Hello, my name is JB, and I work at Austin
Home Brew Supply here in Austin, Texas. And we’ve been discussing different ingredients
and different equipment and process that goes into making your own beer and wine at home.
So, right now I’m going to discuss a little bit about generally beer making in this situation.
Aeration, okay, aeration. In general, aeration, what we’re talking about here–at the end
of a boiling process when you’re making beer, you have water, barley, and hops that go into
the boil. At the end of this boiling process, you want to chill that down, dissolve air
into it, oxygen, and then put it into a fermenter, and then inoculate it or pitch in your yeast
so that that yeast can convert the sugar water concoction called wort into beer. Okay, one
of the things that yeast needs is dissolved oxygen. During the boiling process, oxygen
is driven out during the boiling process, driven out of the liquid because the boil
actually raises it out and forces it up into the atmosphere.

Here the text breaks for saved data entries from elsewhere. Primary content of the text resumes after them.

(* ===== verification/ServiceCalls.v ===== *)
(** * Calls that several services share

    The errors and amounts of the service provider (SSP, [ssp/error.rs], [ssp/mod.rs]),
    and the clock. *)

From S2P Require Import Prelude SparkTx FrostBatch TransferModel.
From stdpp Require Import pretty.
Open Scope Z_scope.

(** ** The SSP *)

Module ServiceProviderError.
Inductive t :=
| Authentication (reason : string)
| GraphQL (reason : string)
| Network (reason : string) (code : option Z)
| Signer (reason : string)
| Serialization (reason : string)
| ParseError (reason : string)
| Generic (reason : string).

Definition to_string (self : t) : string :=
  match self with
  | Authentication reason => "authentication error: " +:+ reason
  | GraphQL reason => "graphql error: " +:+ reason
  | Network reason code => "network error: " +:+ reason +:+ " (code: " +:+
      match code with Some c => "Some(" +:+ pretty c +:+ ")" | None => "None" end +:+ ")"
  | Signer reason => "signer error: " +:+ reason
  | Serialization reason => "serialization error: " +:+ reason
  | ParseError reason => "parse error: " +:+ reason
  | Generic reason => "error: " +:+ reason
  end.
End ServiceProviderError.

(** [x?] of an SSP error *)
Definition from_ssp {A} (r : result ServiceProviderError.t A) : ServiceResult A :=
  map_err (λ e, ServiceError.ServiceProviderError (ServiceProviderError.to_string e)) r.

Definition ssp {W A} (f : W → result ServiceProviderError.t A * W) : proc W (ServiceResult A) :=
  r ← call f; mret (from_ssp r).

(** [CurrencyUnit]: the units that are not converted are [Other]. *)
Inductive CurrencyUnit := Satoshi | Millisatoshi | Other.

Record CurrencyAmount := { original_value : Z; original_unit : CurrencyUnit }.

(** [div_ceil] rounds up. *)
Definition as_sats (self : CurrencyAmount) : result ServiceProviderError.t Z :=
  match original_unit self with
  | Millisatoshi => Ok ((original_value self + 999) / 1000)
  | Satoshi => Ok (original_value self)
  | Other => Err (ServiceProviderError.ParseError "Unsupported currency unit")
  end.

(** ** The clock *)

Class ClockEnv (W : Type) := {
  now : W → SystemTime * W;
  (** nanoseconds later; [None] past the last time of the platform *)
  checked_add : SystemTime → Z → option SystemTime;
}.
Lemma prepare_request_quiet self i tweaks receiver w :
  quietly (build_prepare_transfer_request self i tweaks receiver) w (λ _, True).
Proof.
  apply (emits_quiet _ _ _ (λ _, True)); [|intros leaves w1 _; by apply quietly_ret].
  revert w. induction tweaks as [|l tweaks IH]; intros w; [by apply quietly_ret|]. simpl.
  apply (emits_quiet _ _ _ (λ _, True)); [|intros input w1 _].
  - eapply emits_quiet; [by apply (quietly_call _ w (λ _, True)); eauto with calls|].
    intros new_id w1 _. by apply quietly_ret.
  - eapply emits_quiet; [apply IH|]. intros inputs w2 _. by apply quietly_ret.
Qed.

Lemma sign_refunds_emits params w :
  may_emit (sign_refunds params) w (λ _ js evs, evs = [] ∧
    Forall (λ j, ∃ leaf, leaf ∈ srp_leaves params ∧ sound_refund params leaf j) js).
Proof.
  eapply ends_in_weaken; [apply (sign_refunds_sound events); eauto using events_identity, events_sign|].
  intros r w' (Hev & js & Hlog & Hjs). exists js, []. by rewrite app_nil_r.
Qed.

(** Signing the refunds of leaves that are sent. *)
Lemma sign_sent_emits params leaves w :
  srp_leaves params = prepare_leaf_key_tweaks_to_send leaves →
  may_emit (signer (sign_refunds params)) w (λ _ js evs, evs = [] ∧
    Forall (sent_for (srp_payment_hash params) leaves (srp_receiver_pubkey params)) js).
Proof.
  intros Hleaves. unfold signer. apply may_bind. eapply may_weaken; [apply sign_refunds_emits|].
  intros r js evs [-> Hjs] w'. apply emits_may, emits_ret. rewrite !app_nil_r. split; [done|].
  eapply Forall_impl; [exact Hjs|]. intros j (leaf & Hin & Hj). exists params, leaf.
  split_and!; [done..| |exact Hj]. rewrite Hleaves in Hin.
  apply list_elem_of_fmap in Hin as (node & -> & Hnode). exact Hnode.
Qed.

Lemma assemble_emits hash leaves receiver adaptor prepared w :
  may_emit (assemble_transfer_package (prepare_leaf_key_tweaks_to_send leaves) receiver hash adaptor prepared) w
    (λ _ js evs, evs = [] ∧ Forall (sent_for hash leaves receiver) js).
Proof.
  unfold assemble_transfer_package.
  destruct (prepare_leaf_key_tweaks_to_send leaves) as [|tweak tweaks] eqn:Htweaks;
    [by apply emits_may, emits_ret; split; [|constructor]|].
  apply (may_skip _ _ _ (λ _, True)); [|intros cs w1 _|by intros e; split; [|constructor]].
  { eapply quietly_weaken; [apply fetch_commitments_quiet|]. by intros []. }
  apply (may_skip _ _ _ (λ _, True)); [by apply quietly_ret; destruct (split_signing_commitments_by_variant _ _)
    |intros [[cpfp direct] dfc] w2 _|by intros e; split; [|constructor]].
  rewrite <- Htweaks. apply may_try. eapply may_weaken; [by apply sign_sent_emits|].
  intros [signed|e] js evs [-> Hjs]; [|done]. intros w4. apply emits_may.
  apply emits_let; [intros package w5 _; apply emits_ret|intros e _]; by rewrite !app_nil_r.
Qed.

(** The request of a transfer [i] of this wallet to [receiver], with a package. *)
Definition requests (i : TransferId) receiver (req : StartTransferRequest) : Prop :=
  (∃ package, st_transfer_package req = Some package) ∧ st_transfer_id req = i ∧
  st_owner_identity_public_key req = public_key_serialize own_identity ∧
  st_receiver_identity_public_key req = public_key_serialize receiver.

Lemma assemble_request_emits i leaves receiver hash expiry adaptor prepared w :
  may_emit (assemble_transfer_request_with_prepared i (prepare_leaf_key_tweaks_to_send leaves)
      receiver hash expiry adaptor prepared) w
    (λ r js evs, evs = [] ∧ Forall (sent_for hash leaves receiver) js ∧
      match r with Ok request => requests i receiver (transfer_request request) | Err _ => True end).
Proof.
  apply may_try. eapply may_weaken; [apply assemble_emits|]. intros [package|e] js evs [-> Hjs]; [|done].
  intros w1. apply emits_may. eapply emits_skip; [apply quietly_identity| |intros e; by rewrite !app_nil_r].
  intros k w2 ->. apply emits_let; [|intros e _; by rewrite !app_nil_r]. intros t w3 _.
  apply emits_ret. rewrite !app_nil_r. split_and!; [done..|]. split_and!; [by eexists|done..].
Qed.

(** The signer is the first thing that can fail when a transfer is started. *)
Lemma identity_or_signer_error w :
  quietly (identity_key (W := W)) w (λ r, match r with
    | Ok k => k = own_identity | Err e => ∃ t, e = ServiceError.SignerError t end).
Proof.
  unfold identity_key, signer.
  eapply emits_quiet; [by apply (quietly_call _ w (λ r, r = (get_identity_public_key w).1)); eauto with calls|].
  intros r w' ->. apply quietly_ret. destruct (get_identity_public_key w) as [[k|e] w1] eqn:Hk; simpl; [|eauto].
  by eapply identity_is_own.
Qed.

(** The coordinator reports [transfer] as one of this wallet's, under the id [i]. *)
Definition found (i : TransferId) (transfer : Transfer) : Prop :=
  ∃ w1 resp w2 t, client_query_all_transfers
      {| participant := Some (SenderIdentityPublicKey (public_key_serialize own_identity));
         filter_transfer_ids := [i]; filter_limit := 0; filter_offset := 0;
         types := []; filter_order := Descending |} w1 = (Ok resp, w2) ∧
    head (transfers resp) = Some t ∧ transfer_try_from t = Ok transfer.

(** What a coordinator answers to the request is [transfer]. *)
Definition answered (req : StartTransferRequest) (transfer : Transfer) : Prop :=
  ∃ w1 w2 t, client_start_transfer_v2 req w1 = (Ok (Some t), w2) ∧ transfer_try_from t = Ok transfer.

(** Where a transfer that is reported comes from: the answer to the one request, or,
    if it may be recovered, the coordinator's report under the same id. *)
Definition reported (i : TransferId) (recover : bool) (evs : list (Event other_request))
    (r : ServiceResult Transfer) : Prop :=
  ∀ transfer, r = Ok transfer →
    (∃ req, evs = [Started req] ∧ answered req transfer) ∨ (recover = true ∧ found i transfer).
#[local] Instance sample_willing :
  WillingClaim (TransferEnv0 := sample_transfer_env (Ok (Some reported))) sample_transfer reported_leaves.
Proof.
  split; simpl; try (by eauto).
  - intros n w Hn. eexists _, _. split; [done|]. rewrite length_replicate. split; [change (Z.of_nat (Z.to_nat (3 * n)) = 3 * n); lia|].
    by apply Forall_replicate.
  - intros js w. eexists _, _. split; [done|]. by rewrite length_replicate.
  - intros req w _. destruct (is_Ok_inv _ reported_converts) as [t Ht].
    exists reported, t, (w.1, w.2 ++ [Claimed req]). split; [reflexivity|]. split; [exact Ht|].
    unfold reported_leaves. rewrite Ht. reflexivity.
Qed.

(** How a claim ended: whether with leaves, the shares signed, the waits and the requests. *)
Definition claim_summary (r : option (ServiceResult (list TreeNode) * World))
    : option (bool * nat * list Z * nat) :=
  match r with
  | Some (r, w) => Some (is_Ok r, length w.1, sleeps w.2, length (claims w.2))
  | None => None
  end.

Definition refused : result OperatorRpcError.t (option ProtoTransfer.Transfer) :=
  Err (OperatorRpcError.Connection {| status_code := PermissionDenied; error_info_reason := None; status_text := "" |}).

Lemma claim_accepted_run :
  claim_summary (claim_transfer_with_retries (TransferEnv0 := sample_transfer_env (Ok (Some reported)))
    sample_service sample_transfer None ([], [])) = Some (true, 2%nat, [], 1%nat).
Proof. vm_compute. reflexivity. Qed.

Lemma claim_refused_run :
  claim_summary (claim_transfer_with_retries (TransferEnv0 := sample_transfer_env refused)
    sample_service sample_transfer None ([], [])) = Some (false, 10%nat, [1000; 2000; 4000; 8000], 5%nat).
Proof. vm_compute. reflexivity. Qed.

Example claims_settle_witness :
  ∃ w', claim_transfer_with_retries (TransferEnv0 := sample_transfer_env refused)
      sample_service sample_transfer None ([], []) = Some (Err ServiceError.MaxRetriesExceeded, w') ∧
    sleeps w'.2 = [1000; 2000; 4000; 8000].
Proof.
  destruct (claims_settle (H2 := sample_transfer_laws refused) sample_service sample_transfer None ([], []))
    as (r & w' & Hrun & evs & Hev & Hr & _); [done|].
  pose proof claim_refused_run as Hsum. rewrite Hrun in Hsum. unfold claim_summary in Hsum.
  change (w'.2 = evs) in Hev. rewrite Hev in Hsum. destruct Hr as [[Hok _]|[-> Hsl]].
  - rewrite Hok in Hsum. discriminate Hsum.
  - exists w'. split; [exact Hrun|]. rewrite Hev. exact Hsl.
Defined.

Example claims_pay_own_key_witness :
  ∃ r (w' : World), claim_transfer_with_retries (TransferEnv0 := sample_transfer_env (Ok (Some reported)))
      sample_service sample_transfer None ([], []) = Some (r, w') ∧ length w'.1 = 2%nat ∧
    Forall (claimed_share (H2 := sample_transfer_laws (Ok (Some reported))) sample_transfer) w'.1.
Proof.
  destruct (claims_pay_own_key (H2 := sample_transfer_laws (Ok (Some reported))) sample_service sample_transfer
    None ([], [])) as (r & w' & Hrun & js & Hjs & Hshares); [done|].
  pose proof claim_accepted_run as Hsum. rewrite Hrun in Hsum. unfold claim_summary in Hsum.
  exists r, w'. split; [exact Hrun|]. change (w'.1 = js) in Hjs. rewrite Hjs. split; [|exact Hshares].
  rewrite Hjs in Hsum. injection Hsum as _ Hlen _ _. exact Hlen.
Defined.

Lemma sent_leaf_claimable :
  claimable sample_transfer sent_leaf.
Proof.
  split; [by eexists|]. split; [by eexists|]. split; [by eexists|]. split; [|done].
  eexists. split; [reflexivity|]. vm_compute. reflexivity.
Qed.

Example claim_completes_witness :
  returns (claim_transfer_with_retries (TransferEnv0 := sample_transfer_env (Ok (Some reported)))
    sample_service sample_transfer None) ([], []) (λ r _, r = Ok reported_leaves) ∧
  length reported_leaves = 1%nat.
Proof.
  split; [|vm_compute; reflexivity].
  apply (claim_completes (WillingClaim0 := sample_willing) sample_service None ([], [])).
  - apply Forall_cons. split; [exact sent_leaf_claimable|by apply Forall_nil].
  - discriminate.
  - reflexivity.
  - reflexivity.
Defined.

(** A payment of both leaves, whose answer is lost. *)
Definition lost : result OperatorRpcError.t (option ProtoTransfer.Transfer) :=
  Err (OperatorRpcError.Connection {| status_code := Internal; error_info_reason := None; status_text := "" |}).

Definition both_leaves : list TreeNode := [
  exit_node "a" (Some "root"%string) 0 10000 a_tx (Some a_refund) TreeNodeStatus.Available;
  exit_node "b" (Some "root"%string) 1 20000 b_tx (Some b_refund) TreeNodeStatus.Available].

Definition send_summary (r : option (ServiceResult Transfer * World)) : option (bool * nat * nat) :=
  match r with Some (r, w) => Some (is_Ok r, length w.1, length w.2) | None => None end.

Lemma send_run :
  send_summary (transfer_leaves_to (TransferEnv0 := sample_transfer_env lost) sample_service both_leaves
    ("bob"%string : @PublicKey btc68) (Some "id"%string) None ([], [])) = Some (false, 4%nat, 1%nat).
Proof. vm_compute. reflexivity. Qed.

Example sends_start_once_witness :
  ∃ r (w' : World), transfer_leaves_to (TransferEnv0 := sample_transfer_env lost) sample_service both_leaves
      ("bob"%string : @PublicKey btc68) (Some "id"%string) None ([], []) = Some (r, w') ∧
    length w'.1 = 4%nat ∧
    Forall (sent_share (H2 := sample_transfer_laws lost) both_leaves ("bob"%string : @PublicKey btc68)) w'.1 ∧
    ∃ req, w'.2 = [Started req] ∧ st_transfer_id req = "id".
Proof.
  pose proof (sends_start_once (H2 := sample_transfer_laws lost) sample_service both_leaves
    ("bob"%string : @PublicKey btc68) (Some "id"%string) None ([], [])) as Hsend.
  pose proof send_run as Hsum. unfold ends_in in Hsend.
  destruct (transfer_leaves_to _ _ _ _ _ _) as [[r w']|]; [|discriminate Hsum].
  destruct Hsend as (j & js & evs & Hjs & Hev & Hshares & Hj & Hstart & _); [intros f Hf; discriminate Hf|].
  change (w'.1 = js) in Hjs. change (w'.2 = evs) in Hev. simpl in Hj. subst j.
  unfold send_summary in Hsum. rewrite Hjs, Hev in Hsum. exists r, w'. rewrite Hjs, Hev.
  split; [reflexivity|]. injection Hsum as _ Hlen1 Hlen2. split; [exact Hlen1|]. split; [exact Hshares|].
  destruct Hstart as [[_ ->]|(req & -> & Hid & _)]; [discriminate Hlen2|]. by exists req.
Defined.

So when you put the yeast
into the beer, you’re going to want dissolved oxygen. How do you do this? A lot of people
just stir it very, very vigorously for quite a few minutes, and that really works quite
effectively. But if you really want to do a great job, you’d use an aeration pump. Now
this guy’s still in the packet, but basically what we’re looking at here is a deep cycle
aquarium pump with a piece of gas line that runs through a HEPA filter and then into the
wort. The wort is the beer right before you put the yeast into it. So, it has a little
diffusion stone, so you take the air pump–runs the air through a filter, cleaning up any
impurities, and then through a diffusion stone. So, if you want to consider getting a really
good, vigorous fermentation, try an aeration pump.